[[ MATERIAL FOR THIS EXERCISE open ]]

(** * The context resolver of agent-browse

    A shallow embedding of the two [ContextResolver] classes of the
    repository (the single-tenant one, whose store is the [instructions]
    directory itself, and the multi-tenant one, which first selects an
    instruction set by the hostname of the URL), and the properties of
    them that the specification states.

    Conventions.
    - A JavaScript string is a [string]; each [ascii] stands for the code
      unit of the same number, so the development covers texts over the
      code units 0..255.
    - A path is the list of its components.  [path.join] is the POSIX
      one: concatenation followed by the lexical normalisation of [.] and
      [..].
    - The file system is a tree ([node]) of files, which can be read or
      not, and directories, which can be listed or not; the resolver
      only reads it.
    - A call runs in a monad that threads the fields of the resolver
      object, records every file-system access in a log, and either
      returns or throws.
    - [new URL] and [JSON.parse] belong to the platform; they are
      parameters ([URL_parse], [JSON_parse]) of everything that calls
      them.  Module [Lite] gives executable parsers for plain inputs, with
      which the concrete stores of this file are run. *)

From stdpp Require Import gmap strings list.
From Stdlib Require Import Ascii String Bool Arith Lia.

Open Scope string_scope.
Open Scope list_scope.

#[local] Set Warnings "-register-all".

(** ** Strings *)

Module Js.

(** [s.startsWith(p)] *)
Definition startsWith (s p : string) : bool := String.prefix p s.

(** [s.slice(k)] for [0 <= k] *)
Definition slice (k : nat) (s : string) : string :=
  substring k (String.length s - k) s.

(** [s.endsWith(p)]: the search starts at [length s - length p], and
    fails when that is negative. *)
Definition endsWith (s p : string) : bool :=
  let n := String.length s in
  let m := String.length p in
  if Nat.leb m n then String.eqb (substring (n - m) m s) p else false.

(** White space and line terminators with a code below 256: TAB, LF, VT,
    FF, CR, SP and NBSP. *)
Definition is_space (c : ascii) : bool :=
  let n := nat_of_ascii c in
  (Nat.leb 9 n && Nat.leb n 13) || Nat.eqb n 32 || Nat.eqb n 160.

Fixpoint trimStart (s : string) : string :=
  match s with
  | EmptyString => EmptyString
  | String c s' => if is_space c then trimStart s' else s
  end.

(** [trimEnd] keeps a character when it is not a space or when something
    is left after it. *)
Fixpoint trimEnd (s : string) : string :=
  match s with
  | EmptyString => EmptyString
  | String c s' =>
      match trimEnd s' with
      | EmptyString => if is_space c then EmptyString else String c EmptyString
      | t => String c t
      end
  end.

(** [s.trim()] *)
Definition trim (s : string) : string := trimEnd (trimStart s).

(** [s.split(c)] for a one-character separator: never empty. *)
Fixpoint split (c : ascii) (s : string) : list string :=
  match s with
  | EmptyString => [EmptyString]
  | String a s' =>
      match split c s' with
      | [] => [EmptyString]
      | w :: ws => if Ascii.eqb a c then EmptyString :: w :: ws
                   else String a w :: ws
      end
  end.

(** [xs.join(sep)] *)
Fixpoint join (sep : string) (xs : list string) : string :=
  match xs with
  | [] => EmptyString
  | [x] => x
  | x :: rest => x +:+ sep +:+ join sep rest
  end.

(** [xs.includes(x)] *)
Definition includes (xs : list string) (x : string) : bool :=
  existsb (String.eqb x) xs.

(** Truthiness of a string: every string but the empty one. *)
Definition truthy (s : string) : bool := negb (String.eqb s "").

(** Truthiness of a [string | null]. *)
Definition truthy_opt (o : option string) : bool :=
  match o with
  | Some s => truthy s
  | None => false
  end.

[[ MATERIAL FOR THIS EXERCISE closed ]]

*TASK ITEM*: Please transcribe exactly the lines above from the line that has "returns or throws." up to and including the line that has "#[local] Set Warnings"; no other line belongs in the answer.

*OUTPUT FOR THIS TASK*:
      returns or throws.
    - [new URL] and [JSON.parse] belong to the platform; they are
      parameters ([URL_parse], [JSON_parse]) of everything that calls
      them.  Module [Lite] gives executable parsers for plain inputs, with
      which the concrete stores of this file are run. *)

From stdpp Require Import gmap strings list.
From Stdlib Require Import Ascii String Bool Arith Lia.

Open Scope string_scope.
Open Scope list_scope.

#[local] Set Warnings "-register-all".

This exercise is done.